MazenAmria OP t1_izt68w9 wrote on December 11, 2022 at 5:51 PM

Reply to comment by suflaj in Advices for Deep Learning Research on SWIN Transformer and Knowledge Distillation by MazenAmria

I'm using with torch.no_grad(): when calculating the output of the teacher model.

MazenAmria OP t1_izrgnco wrote on December 11, 2022 at 7:51 AM

Reply to comment by pr0d_ in Advices for Deep Learning Research on SWIN Transformer and Knowledge Distillation by MazenAmria

I remember reading it, I'll read it again and discuss it. Thanks.

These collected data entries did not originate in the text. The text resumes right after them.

(** X10.  Without the overlay the stage returns as soon as the record is
    written: no window is shown, the image is not read and no key is
    consumed. *)
Theorem extrinsic_stage_without_overlay (w : world F)
    (intrinsic_path image_path output_path : string)
    (d : gmap string (yaml F)) (bcm bdc : yaml F)
    (cm dc rvec tvec P : ndarray F) :
  files w !! intrinsic_path = Some (YDict d) ->
  d !! "camera_matrix" = Some bcm -> config_matrix bcm = Ret cm ->
  d !! "distortion_coefficients" = Some bdc -> config_matrix bdc = Ret dc ->
  handler_detect cm dc image_path false = Ret (rvec, tvec) ->
  assemble_projection_matrix rvec tvec = Ret P ->
  output_path ∉ locked w ->
  let run := calibrate_extrinsic_parameters intrinsic_path image_path
               output_path false w in
  run.1 = Ret tt /\ shown run.2 = shown w /\ keys run.2 = keys w
  /\ files run.2 !! output_path
     = Some (YDict (<["projection_matrix" := matrix_block 4 4 P]> d)).
Proof.
  intros Hfile Hbcm Hcm Hbdc Hdc Hdet HP Hfree. cbv zeta.
  rewrite (calibrate_extrinsic_parameters_run w _ _ _ false d bcm bdc
             cm dc rvec tvec P Hfile Hbcm Hcm Hbdc Hdc Hdet HP Hfree).
  cbn. rewrite lookup_insert_eq. auto.
Qed.
End Overlay.

(** ** The stages together, and the command line *)

Section Pipeline.
Context {F : Type} {scalar : Scalar F} {handler : CharucoBoardHandler F}
        {rodrigues : Rodrigues F} {project : ProjectPoints F}.

Lemma intrinsic_stage_writes (w : world F) (calibration_data out : string)
    (cm dc : ndarray F) (error : F) :
  handler_calibrate calibration_data false = Ret (cm, dc, error) ->
  out ∉ locked w ->
  calibrate_intrinsic_parameters calibration_data out w
  = (Ret tt, set_files (<[out := YDict (intrinsic_record cm dc)]> (files w)) w).
Proof.
  intros Hcal Hfree.
  rewrite (calibrate_intrinsic_parameters_run _ _ _ cm dc error Hcal).
  apply yaml_dump_file_writes. assumption.
Qed.

(** A block decodes whenever the data has as many elements as the two
    literals say; the result has the shape of the literals. *)
Lemma config_matrix_block_size (rows cols : Z) (m : ndarray F) :
  0 <= rows -> 0 <= cols ->
  (rows * cols = Z.of_nat (length (buf m)) ->
   config_matrix (matrix_block rows cols m)
   = Ret (mk_ndarray [rows; cols] (buf m)))
  /\ (rows * cols <> Z.of_nat (length (buf m)) ->
      config_matrix (matrix_block rows cols m) = Raise ValueError).
Proof.
  intros Hr Hc. rewrite config_matrix_matrix_block. split; intros Hn.
  - rewrite reshape_fits by (cbn; assumption). reflexivity.
  - apply reshape_misfit; cbn; assumption.
Qed.

(** X11.  The two stages compose: when the intrinsic stage has written its
    record for a 3x3 camera matrix and 1x5 distortion coefficients, the
    extrinsic stage run on that file hands exactly these two matrices to the
    board handler, and leaves a record of three blocks at the output path,
    each of which decodes to the matrix it was built from.  The output path
    may be the intrinsic file itself. *)
Theorem calibration_pipeline (w : world F)
    (views intrinsic_file image_path extrinsic_file : string)
    (impose_cube : bool) (cm dc rvec tvec : ndarray F) (error : F)
    (R : mat3 F) :
  handler_calibrate views false = Ret (cm, dc, error) ->
  wf_ndarray cm -> shape cm = [3; 3] ->
  wf_ndarray dc -> shape dc = [1; 5] ->
  handler_detect cm dc image_path false = Ret (rvec, tvec) ->
  cv2_Rodrigues rvec = Ret R ->
  wf_ndarray tvec -> shape tvec = [3; 1] ->
  intrinsic_file ∉ locked w -> extrinsic_file ∉ locked w ->
  let w1 := (calibrate_intrinsic_parameters views intrinsic_file w).2 in
  let w2 := (calibrate_extrinsic_parameters intrinsic_file image_path
               extrinsic_file impose_cube w1).2 in
  exists P : ndarray F,
    assemble_projection_matrix rvec tvec = Ret P
    /\ files w2 !! extrinsic_file
       = Some (YDict (<["projection_matrix" := matrix_block 4 4 P]>
                        (intrinsic_record cm dc)))
    /\ config_matrix (matrix_block 3 3 cm) = Ret cm
    /\ config_matrix (matrix_block 1 5 dc) = Ret dc
    /\ config_matrix (matrix_block 4 4 P) = Ret P
    /\ (intrinsic_file <> extrinsic_file ->
        files w2 !! intrinsic_file = Some (YDict (intrinsic_record cm dc))).
Proof.
  intros Hcal Hwcm Hscm Hwdc Hsdc Hdet HR Hwt Hst Hf1 Hf2 w1 w2.
  destruct (column3_elements tvec Hwt Hst) as (t0 & t1 & t2 & Hb).
  destruct R as [[[[r00 r01] r02] [[r10 r11] r12]] [[r20 r21] r22]].
  pose proof (assemble_projection_matrix_eq rvec tvec _ _ _ _ _ _ _ _ _
                t0 t1 t2 HR Hst Hb) as HP.
  set (P := mk_ndarray [4; 4] _) in HP.
  pose proof (config_matrix_decodes cm 3 3 Hwcm Hscm) as Hdcm.
  pose proof (config_matrix_decodes dc 1 5 Hwdc Hsdc) as Hddc.
  assert (HdP : config_matrix (matrix_block 4 4 P) = Ret P).
  { apply config_matrix_decodes; [|reflexivity].
    split; [repeat constructor; discriminate|reflexivity]. }
  assert (Hw1 : w1 = set_files
                       (<[intrinsic_file := YDict (intrinsic_record cm dc)]>
                          (files w)) w).
  { subst w1. rewrite (intrinsic_stage_writes w _ _ cm dc error Hcal Hf1).
    reflexivity. }
  assert (Hw2 : files w2
                = <[extrinsic_file :=
                      YDict (<["projection_matrix" := matrix_block 4 4 P]>
                               (intrinsic_record cm dc))]> (files w1)).
  { subst w2.
    rewrite (calibrate_extrinsic_parameters_run w1 _ _ _ impose_cube
               (intrinsic_record cm dc) (matrix_block 3 3 cm)
               (matrix_block 1 5 dc) cm dc rvec tvec P).
    - cbv zeta. destruct impose_cube; [|reflexivity].
      rewrite impose_cube_on_image_files. reflexivity.
    - rewrite Hw1. cbn. apply lookup_insert_eq.
    - reflexivity.
    - exact Hdcm.
    - reflexivity.
    - exact Hddc.
    - exact Hdet.
    - exact HP.
    - rewrite Hw1. exact Hf2. }
  exists P. split; [exact HP|]. rewrite Hw2.
  split; [apply lookup_insert_eq|]. split; [exact Hdcm|].
  split; [exact Hddc|]. split; [exact HdP|].
  intros Hne. rewrite lookup_insert_ne by congruence.
  rewrite Hw1. cbn. apply lookup_insert_eq.
Qed.

(** X12.  The shape of a block is written as two literals, whatever the
    matrix: when the board handler returns a camera matrix that has not 9
    elements, or distortion coefficients that have not 5, the intrinsic
    stage writes its file all the same, and the extrinsic stage then fails
    on that file with [ValueError], before the board handler is consulted,
    and writes nothing. *)
Theorem literal_shape_mismatch (w : world F)
    (views intrinsic_file image_path extrinsic_file : string)
    (impose_cube : bool) (cm dc : ndarray F) (error : F) :
  handler_calibrate views false = Ret (cm, dc, error) ->
  intrinsic_file ∉ locked w ->
  length (buf cm) <> 9%nat \/ length (buf dc) <> 5%nat ->
  let run1 := calibrate_intrinsic_parameters views intrinsic_file w in
  run1.1 = Ret tt
  /\ files run1.2 !! intrinsic_file = Some (YDict (intrinsic_record cm dc))
  /\ calibrate_extrinsic_parameters intrinsic_file image_path extrinsic_file
       impose_cube run1.2
     = (Raise ValueError, run1.2).
Proof.
  intros Hcal Hfree Hsize. cbv zeta.
  rewrite (intrinsic_stage_writes w _ _ cm dc error Hcal Hfree).
  cbn [fst snd]. split; [reflexivity|].
  split; [cbn; apply lookup_insert_eq|].
  unfold calibrate_extrinsic_parameters.
  unfold mbind at 1, M_bind at 1, bind at 1, yaml_safe_load_file at 1.
  cbn [files set_files]. rewrite lookup_insert_eq.
  change (dict_getitem (YDict (intrinsic_record cm dc)) "camera_matrix")
    with (Ret (matrix_block 3 3 cm)).
  rewrite bind_lift_ret.
  destruct (config_matrix_block_size 3 3 cm) as [Hok Hbad]; [lia|lia|].
  destruct (Nat.eq_dec (length (buf cm)) 9%nat) as [H9|H9].
  - rewrite Hok by lia. rewrite bind_lift_ret.
    change (dict_getitem (YDict (intrinsic_record cm dc))
              "distortion_coefficients")
      with (Ret (matrix_block 1 5 dc)).
    rewrite bind_lift_ret.
    destruct (config_matrix_block_size 1 5 dc) as [_ Hbad5]; [lia|lia|].
    rewrite Hbad5 by lia. reflexivity.
  - rewrite Hbad by lia. reflexivity.
Qed.
End Pipeline.

Section CommandLine.
Context {F : Type} {scalar : Scalar F} {handler : CharucoBoardHandler F}
        {rodrigues : Rodrigues F} {project : ProjectPoints F}.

MazenAmria OP t1_izrgk9j wrote on December 11, 2022 at 7:50 AM

Reply to comment by suflaj in Advices for Deep Learning Research on SWIN Transformer and Knowledge Distillation by MazenAmria

I'm already using a pretrained model as the teacher model. But the distillation part itself has nearly the cost of training a model. I'm not insisting but I feel like I'm doing something wrong and needed some advices (note that I've only had theoritical experience in such areas of research, this is the first time I'm doing it practically).

Thanks for you comments. gif

MazenAmria OP t1_izpii1s wrote on December 10, 2022 at 9:39 PM

Reply to comment by sqweeeeeeeeeeeeeeeps in Advices for Deep Learning Research on SWIN Transformer and Knowledge Distillation by MazenAmria

To examine SWIN itself whether it's overparameterized or not.

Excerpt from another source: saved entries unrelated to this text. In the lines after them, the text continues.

(** * Daily Effectiveness Logger: metrics engine and entity store

    A shallow embedding of the metrics engine ([calculateDailyMetrics] in
    [src/lib/calculations.ts]), of the calendar colouring of the monthly
    overview ([getScoreColor]) and of the two variants of the IndexedDB
    wrapper ([DatabaseManager]) found in the repository.

    JavaScript numbers are modelled as exact rationals ([Q]): sums, products
    and quotients are the mathematical ones, rounding is not modelled, and
    equality of computed numbers is [Qeq] ([==]).  A JavaScript [Map] built
    from a list of pairs is a [gmap] filled left to right (the last binding
    of a key wins), and an IndexedDB object store with key path [id] is a
    [gmap] from the key to the stored record. *)

From Stdlib Require Import QArith Qfield Lqa ZArith.
From Stdlib Require Import Ascii.
From Stdlib Require DecimalString DecimalZ DecimalPos.
From stdpp Require Import base strings gmap list.

(** ** Numbers *)

(** [x > y] and [x >= y] on JavaScript numbers, as booleans. *)
Definition Qgtb (x y : Q) : bool :=
  match (x ?= y)%Q with Gt => true | _ => false end.

Definition Qgeb (x y : Q) : bool :=
  match (x ?= y)%Q with Lt => false | _ => true end.

(** ** Data model (the interfaces of [database.ts]) *)

Inductive EnergyLevel := High | Medium | Low.

Module ActivityCategory.
Record t := mk {
  id : string;
  name : string;
  points : Q;
  color : string;
  description : string }.
End ActivityCategory.

Module VitalityBonus.
Record t := mk {
  id : string;
  name : string;
  points : Q;
  description : string }.
End VitalityBonus.

(** [startTime] and [endTime] are [Date] values: milliseconds since the
    epoch. *)
Module ActivityLog.
Record t := mk {
  id : string;
  name : string;
  categoryId : string;
  startTime : Z;
  endTime : Z;
  date : string;
  energyLevel : EnergyLevel;
  duration : Q;
  points : Q }.
End ActivityLog.

Module VitalityEntry.
Record t := mk {
  id : string;
  date : string;
  bonusId : string;
  completed : bool }.
End VitalityEntry.

Module DailyGoal.
Record t := mk {
  id : string;
  date : string;
  categoryId : string;
  targetMinutes : Q }.
End DailyGoal.

(** The [DailyMetrics] interface of [database.ts] (the record kept in the
    [metrics] object store, keyed by [date]). *)
Module StoredMetrics.
Record t := mk {
  date : string;
  totalScore : Q;
  focusRatio : Q;
  distractionRatio : Q;
  productivityThroughput : Q;
  totalTimeLogged : Q }.
End StoredMetrics.

(** ** The metrics engine ([calculations.ts]) *)

Module EnergyFocus.
Record t := mk { high : Q; medium : Q; low : Q }.
End EnergyFocus.

Module DailyMetrics.
Record t := mk {
  totalScore : Q;
  focusRatio : Q;
  distractionRatio : Q;
  productivityThroughput : Q;
  totalTimeLogged : Q;
  energyFocusCorrelation : EnergyFocus.t }.
End DailyMetrics.

(** The mutable locals of [calculateDailyMetrics] that the loop over the
    activities updates. *)
Module Acc.
Record t := mk {
  totalActivityScore : Q;
  totalTimeLogged : Q;
  deepWorkTime : Q;
  distractionTime : Q;
  positivePoints : Q;
  energyFocusCorrelation : EnergyFocus.t }.
End Acc.

(** [new Map(xs.map(x => [x.id, x]))]: entries are set from left to right. *)
Definition js_map_of {A} (key : A → string) (xs : list A) : gmap string A :=
  foldl (λ m x, <[key x := x]> m) ∅ xs.

Section MetricsEngine.
Local Open Scope Q_scope.

Definition acc0 : Acc.t :=
  Acc.mk 0 0 0 0 0 (EnergyFocus.mk 0 0 0).

(** The body of [activities.forEach(activity => ...)]. *)
Definition activity_step (categoryMap : gmap string ActivityCategory.t)
    (acc : Acc.t) (activity : ActivityLog.t) : Acc.t :=
  match categoryMap !! ActivityLog.categoryId activity with
  | None => acc
  | Some category =>
    let totalActivityScore :=
      Acc.totalActivityScore acc + ActivityLog.points activity in
    let totalTimeLogged :=
      Acc.totalTimeLogged acc + ActivityLog.duration activity in
    let positivePoints :=
      if Qgtb (ActivityLog.points activity) 0
      then Acc.positivePoints acc + ActivityLog.points activity
      else Acc.positivePoints acc in
    let efc := Acc.energyFocusCorrelation acc in
    if String.eqb (ActivityCategory.name category) "Deep Work" then
      Acc.mk totalActivityScore totalTimeLogged
        (Acc.deepWorkTime acc + ActivityLog.duration activity)
        (Acc.distractionTime acc)
        positivePoints
        (match ActivityLog.energyLevel activity with
         | High =>
           EnergyFocus.mk
             (EnergyFocus.high efc + ActivityLog.duration activity)
             (EnergyFocus.medium efc) (EnergyFocus.low efc)
         | Medium =>
           EnergyFocus.mk (EnergyFocus.high efc)
             (EnergyFocus.medium efc + ActivityLog.duration activity)
             (EnergyFocus.low efc)
         | Low =>
           EnergyFocus.mk (EnergyFocus.high efc) (EnergyFocus.medium efc)
             (EnergyFocus.low efc + ActivityLog.duration activity)
         end)
    else if String.eqb (ActivityCategory.name category) "Distraction" then
      Acc.mk totalActivityScore totalTimeLogged
        (Acc.deepWorkTime acc)
        (Acc.distractionTime acc + ActivityLog.duration activity)
        positivePoints efc
    else
      Acc.mk totalActivityScore totalTimeLogged
        (Acc.deepWorkTime acc) (Acc.distractionTime acc)
        positivePoints efc
  end.

(** The body of [vitalityEntries.forEach(entry => ...)]. *)
Definition vitality_step (vitalityMap : gmap string VitalityBonus.t)
    (totalVitalityScore : Q) (entry : VitalityEntry.t) : Q :=
  if VitalityEntry.completed entry then
    match vitalityMap !! VitalityEntry.bonusId entry with
    | Some bonus => totalVitalityScore + VitalityBonus.points bonus
    | None => totalVitalityScore
    end
  else totalVitalityScore.

Definition calculateDailyMetrics
    (activities : list ActivityLog.t)
    (categories : list ActivityCategory.t)
    (vitalityEntries : list VitalityEntry.t)
    (vitalityBonuses : list VitalityBonus.t) : DailyMetrics.t :=
  let categoryMap := js_map_of ActivityCategory.id categories in
  let acc := foldl (activity_step categoryMap) acc0 activities in
  let vitalityMap := js_map_of VitalityBonus.id vitalityBonuses in
  let totalVitalityScore :=
    foldl (vitality_step vitalityMap) 0 vitalityEntries in
  let totalScore := Acc.totalActivityScore acc + totalVitalityScore in
  let focusRatio :=
    if Qgtb (Acc.totalTimeLogged acc) 0
    then (Acc.deepWorkTime acc / Acc.totalTimeLogged acc) * 100 else 0 in
  let distractionRatio :=
    if Qgtb (Acc.totalTimeLogged acc) 0
    then (Acc.distractionTime acc / Acc.totalTimeLogged acc) * 100
    else 0 in
  let productivityThroughput :=
    if Qgtb (Acc.totalTimeLogged acc) 0
    then Acc.positivePoints acc / (Acc.totalTimeLogged acc / 60) else 0 in
  DailyMetrics.mk totalScore focusRatio distractionRatio
    productivityThroughput (Acc.totalTimeLogged acc)
    (Acc.energyFocusCorrelation acc).

End MetricsEngine.

(** What the loop over the activities keeps true of the three times when no
    duration is negative. *)
Definition times_ok (acc : Acc.t) : Prop :=
  (0 <= Acc.deepWorkTime acc
   ∧ 0 <= Acc.distractionTime acc
   ∧ Acc.deepWorkTime acc + Acc.distractionTime acc
     <= Acc.totalTimeLogged acc)%Q.

(** ** Calendar colouring ([MonthlyOverview.tsx]) *)

Section ScoreColor.
Local Open Scope Q_scope.

Definition getScoreColor (score : Q) : string :=
  if Qgeb score 20 then "bg-emerald-500"
  else if Qgeb score 15 then "bg-green-500"
  else if Qgeb score 10 then "bg-yellow-500"
  else if Qgeb score 5 then "bg-orange-500"
  else if Qgtb score 0 then "bg-red-500"
  else "bg-gray-300".

Definition getScoreOpacity (score : Q) : string :=
  if Qgeb score 20 then "opacity-100"
  else if Qgeb score 15 then "opacity-80"
  else if Qgeb score 10 then "opacity-60"
  else if Qgeb score 5 then "opacity-40"
  else if Qgtb score 0 then "opacity-30"
  else "opacity-10".

End ScoreColor.

(** The six tiers of the calendar, in increasing order. *)
Inductive Tier :=
  NoActivity | VeryLow | LowTier | MediumTier | HighTier | VeryHigh.

Definition tier_rank (t : Tier) : nat :=
  match t with
  | NoActivity => 0 | VeryLow => 1 | LowTier => 2
  | MediumTier => 3 | HighTier => 4 | VeryHigh => 5
  end.

(** The tier a background class of [getScoreColor] stands for. *)
Definition color_tier (class : string) : option Tier :=
  if String.eqb class "bg-gray-300" then Some NoActivity
  else if String.eqb class "bg-red-500" then Some VeryLow
  else if String.eqb class "bg-orange-500" then Some LowTier
  else if String.eqb class "bg-yellow-500" then Some MediumTier
  else if String.eqb class "bg-green-500" then Some HighTier
  else if String.eqb class "bg-emerald-500" then Some VeryHigh
  else None.

(** The tier an opacity class of [getScoreOpacity] stands for. *)
Definition opacity_tier (class : string) : option Tier :=
  if String.eqb class "opacity-10" then Some NoActivity
  else if String.eqb class "opacity-30" then Some VeryLow
  else if String.eqb class "opacity-40" then Some LowTier
  else if String.eqb class "opacity-60" then Some MediumTier
  else if String.eqb class "opacity-80" then Some HighTier
  else if String.eqb class "opacity-100" then Some VeryHigh
  else None.

(** ** IndexedDB: requests on object stores, promises

    A method of [DatabaseManager] is a state transformer on the manager that
    resolves with a value or rejects with an error; in both cases the manager
    (and the database behind it) is left in the state the method reached.
    One request runs in a transaction of its own: when the request fails the
    transaction aborts and the store is as before. *)

Inductive Error :=
  | NotInitialized   (* new Error('Database not initialized') *)
  | ConstraintError  (* request.error of add() on a key that exists *)
  | NotFoundError    (* transaction() over a name that is no object store *)
  | DataError.       (* IDBKeyRange.bound(lower, upper) with lower > upper *)

Inductive Outcome (A : Type) :=
  | Resolved (a : A)
  | Rejected (e : Error).
Arguments Resolved {A} a.
Arguments Rejected {A} e.

Section IndexedDB.
(** [D] is the [IDBDatabase]: the contents of its object stores. *)
Context {D : Type}.

Record DatabaseManager := { db : option D }.

Definition Promise (A : Type) : Type :=
  DatabaseManager → Outcome A * DatabaseManager.

Definition resolve {A} (a : A) : Promise A := λ this, (Resolved a, this).
Definition reject {A} (e : Error) : Promise A := λ this, (Rejected e, this).

(** [const x = await p; k x] *)
Definition await {A B} (p : Promise A) (k : A → Promise B) : Promise B :=
  λ this,
    match p this with
    | (Resolved a, this') => k a this'
    | (Rejected e, this') => (Rejected e, this')
    end.

(** [for (const x of xs) { await body(x); }] *)
Fixpoint for_of {A} (xs : list A) (body : A → Promise unit) : Promise unit :=
  match xs with
  | [] => resolve tt
  | x :: xs' => await (body x) (λ _, for_of xs' body)
  end.

(** [if (!this.db) throw new Error('Database not initialized');] followed
    by work on [this.db!]. *)
Definition with_db {A} (k : D → Outcome A * D) : Promise A :=
  λ this,
    match db this with
    | None => (Rejected NotInitialized, this)
    | Some d => let '(r, d') := k d in (r, {| db := Some d' |})
    end.

(** An object store of the database: its key path, and how the database
    holds its records. *)
Record ObjectStore (T : Type) := {
  keyPath : T → string;
  records : D → gmap string T;
  with_records : gmap string T → D → D }.
Arguments keyPath {T} _ _.
Arguments records {T} _ _.
Arguments with_records {T} _ _ _.

Section Requests.
Context {T : Type} (store : ObjectStore T).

MazenAmria OP t1_izonquh wrote on December 10, 2022 at 6:08 PM

Reply to comment by suflaj in Advices for Deep Learning Research on SWIN Transformer and Knowledge Distillation by MazenAmria

That's sad; I'm starting to believe that this research idea is impractical or, maybe more accurately, overly ambitious.

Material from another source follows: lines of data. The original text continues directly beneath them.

(** X13.  [toEntityArray]: the array holds the entities that the loads
    came back with, in the order in which the loads came back (not the
    order in which the nodes were handed over); a load that finds nothing
    or fails adds nothing.  There are at most as many entities as distinct
    refs among the nodes handed over within the depth bounds. *)
Theorem toEntityArray_keeps_the_loaded_entities options ls c :
  run ls (toEntityArray (Entity := Entity) options) = Some c →
  let lo := default 0%Z (options ≫= DepthOptions.minDepth) in
  let hi := default 100%Z (options ≫= DepthOptions.maxDepth) in
  complete c = found ls ∧
  (length (complete c) ≤
     length (insertion_order
               (TraverseCatalogNode.entityRef
                  <$> filter (in_window lo hi) (nodes_of ls))))%nat.
Proof.
  intros Hrun lo hi.
  pose proof (seenRefs_run _ _ _ Hrun) as Hseen.
  apply entity_array_run in Hrun as (Hres & Hsize & Hlen); [|done].
  split; [done|].
  specialize (Hsize (eq_sym (size_empty (C := gset string)))).
  specialize (Hlen (Nat.le_0_l _)).
  unfold complete.
  assert (size (seenRefs c) =
          length (insertion_order
                    (TraverseCatalogNode.entityRef
                       <$> filter (in_window lo hi) (nodes_of ls)))) as <-.
  { rewrite Hseen. unfold window_refs. simpl. fold lo hi.
    rewrite <-(size_list_to_set (C := gset string) (insertion_order _))
      by apply insertion_order_NoDup.
    f_equal. apply set_eq. intros x.
    rewrite elem_of_union, elem_of_empty, !elem_of_list_to_set,
      insertion_order_elem_of. tauto. }
  lia.
Qed.

Lemma ref_array_waiting_run ls (c c' : t Entity (list string)) :
  visit c = visit_ref_array false →
  NoDup (result c ++ waiting_refs c) →
  (∀ x, x ∈ result c ++ waiting_refs c → x ∈ seenRefs c) →
  run ls c = Some c' →
  NoDup (result c' ++ waiting_refs c') ∧
  (∀ x, x ∈ result c' ++ waiting_refs c' → x ∈ seenRefs c') ∧
  length (result c') = (length (result c) + length (found ls))%nat.
Proof.
  revert c. induction ls as [|l ls IH]; intros c Hv Hnd Hin Hrun; simpl in Hrun.
  - inversion Hrun; subst. split_and!; [done..|]. simpl. lia.
  - destruct (step l c) as [c1|] eqn:Hstep; [|done].
    destruct (step_frame _ _ _ Hstep) as (_ & _ & Hv1). rewrite Hv in Hv1.
    specialize (IH c1 Hv1).
    destruct l as [node|k entity|k]; simpl in Hstep.
    + inversion Hstep as [Hc1]; clear Hstep.
      unfold visitNode in Hc1. rewrite Hv in Hc1. simpl in Hc1.
      destruct (decide (skipped node c)) as [Hs|Hs]; [subst c1; by apply IH|].
      assert (TraverseCatalogNode.entityRef node ∉ seenRefs c) as Hfresh.
      { intros Hx. apply Hs. by right; right. }
      apply IH in Hrun as (H1 & H2 & H3); [|subst c1..].
      * split_and!; [done..|]. rewrite H3. by subst c1.
      * unfold waiting_refs. simpl. rewrite omap_app, fmap_app, app_assoc. simpl.
        apply NoDup_app. split_and!; [done| |apply NoDup_singleton].
        intros x Hx ->%list_elem_of_singleton. by apply Hfresh, Hin.
      * unfold waiting_refs. simpl. rewrite omap_app, fmap_app, app_assoc. simpl.
        intros x [Hx| ->%list_elem_of_singleton]%elem_of_app.
        -- by apply elem_of_union_l, Hin.
        -- by apply elem_of_union_r, elem_of_singleton.
    + unfold settle_load in Hstep.
      destruct (loading c !! k) as [[node|]|] eqn:Hk; try done.
      destruct (settle_waiting _ _ _ Hk) as (l1 & l2 & Hw & Hw').
      rewrite Hv in Hstep. simpl in Hstep.
      unfold waiting_refs in Hnd, Hin. rewrite Hw, fmap_app, fmap_cons in Hnd, Hin.
      destruct entity as [e|]; inversion Hstep as [Hc1]; clear Hstep.
      * apply IH in Hrun as (H1 & H2 & H3); [|subst c1..].
        -- split_and!; [done..|]. rewrite H3. subst c1. simpl.
           rewrite length_app. simpl. lia.
        -- unfold waiting_refs. simpl. rewrite Hw', fmap_app, <-app_assoc. simpl.
           by rewrite Permutation_middle.
        -- unfold waiting_refs. simpl. rewrite Hw', fmap_app, <-app_assoc. simpl.
           intros x Hx. apply Hin. revert Hx.
           rewrite !elem_of_app, !elem_of_cons, !elem_of_app. tauto.
      * apply IH in Hrun as (H1 & H2 & H3); [|subst c1..].
        -- split_and!; [done..|]. rewrite H3. by subst c1.
        -- unfold waiting_refs. simpl. rewrite Hw', fmap_app.
           by apply NoDup_without in Hnd.
        -- unfold waiting_refs. simpl. rewrite Hw', fmap_app.
           intros x Hx. apply Hin. revert Hx.
           rewrite !elem_of_app, !elem_of_cons. tauto.
    + unfold settle_load in Hstep.
      destruct (loading c !! k) as [[node|]|] eqn:Hk; try done.
      destruct (settle_waiting _ _ _ Hk) as (l1 & l2 & Hw & Hw').
      rewrite Hv in Hstep. simpl in Hstep.
      unfold waiting_refs in Hnd, Hin. rewrite Hw, fmap_app, fmap_cons in Hnd, Hin.
      inversion Hstep as [Hc1]; clear Hstep.
      apply IH in Hrun as (H1 & H2 & H3); [|subst c1..].
      * split_and!; [done..|]. rewrite H3. by subst c1.
      * unfold waiting_refs. simpl. rewrite Hw', fmap_app.
        by apply NoDup_without in Hnd.
      * unfold waiting_refs. simpl. rewrite Hw', fmap_app.
        intros x Hx. apply Hin. revert Hx.
        rewrite !elem_of_app, !elem_of_cons. tauto.
Qed.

MazenAmria OP t1_izon556 wrote on December 10, 2022 at 6:03 PM

Reply to comment by sqweeeeeeeeeeeeeeeps in Advices for Deep Learning Research on SWIN Transformer and Knowledge Distillation by MazenAmria

> I would expect it to perform more similarly to the full SWIN model on citar-10 because less data complexity.

And that's the problem. If I got say 98% accuracy on CIFAR-10 using SWIN-Tiny and then got the same 98% with a smaller model then I'm not proving anything. There are many simple models that can get 98% on CIFAR-10 so what improvement did I introduce to the SWIN-Tiny? But doing the same thing with ImageNet would be different.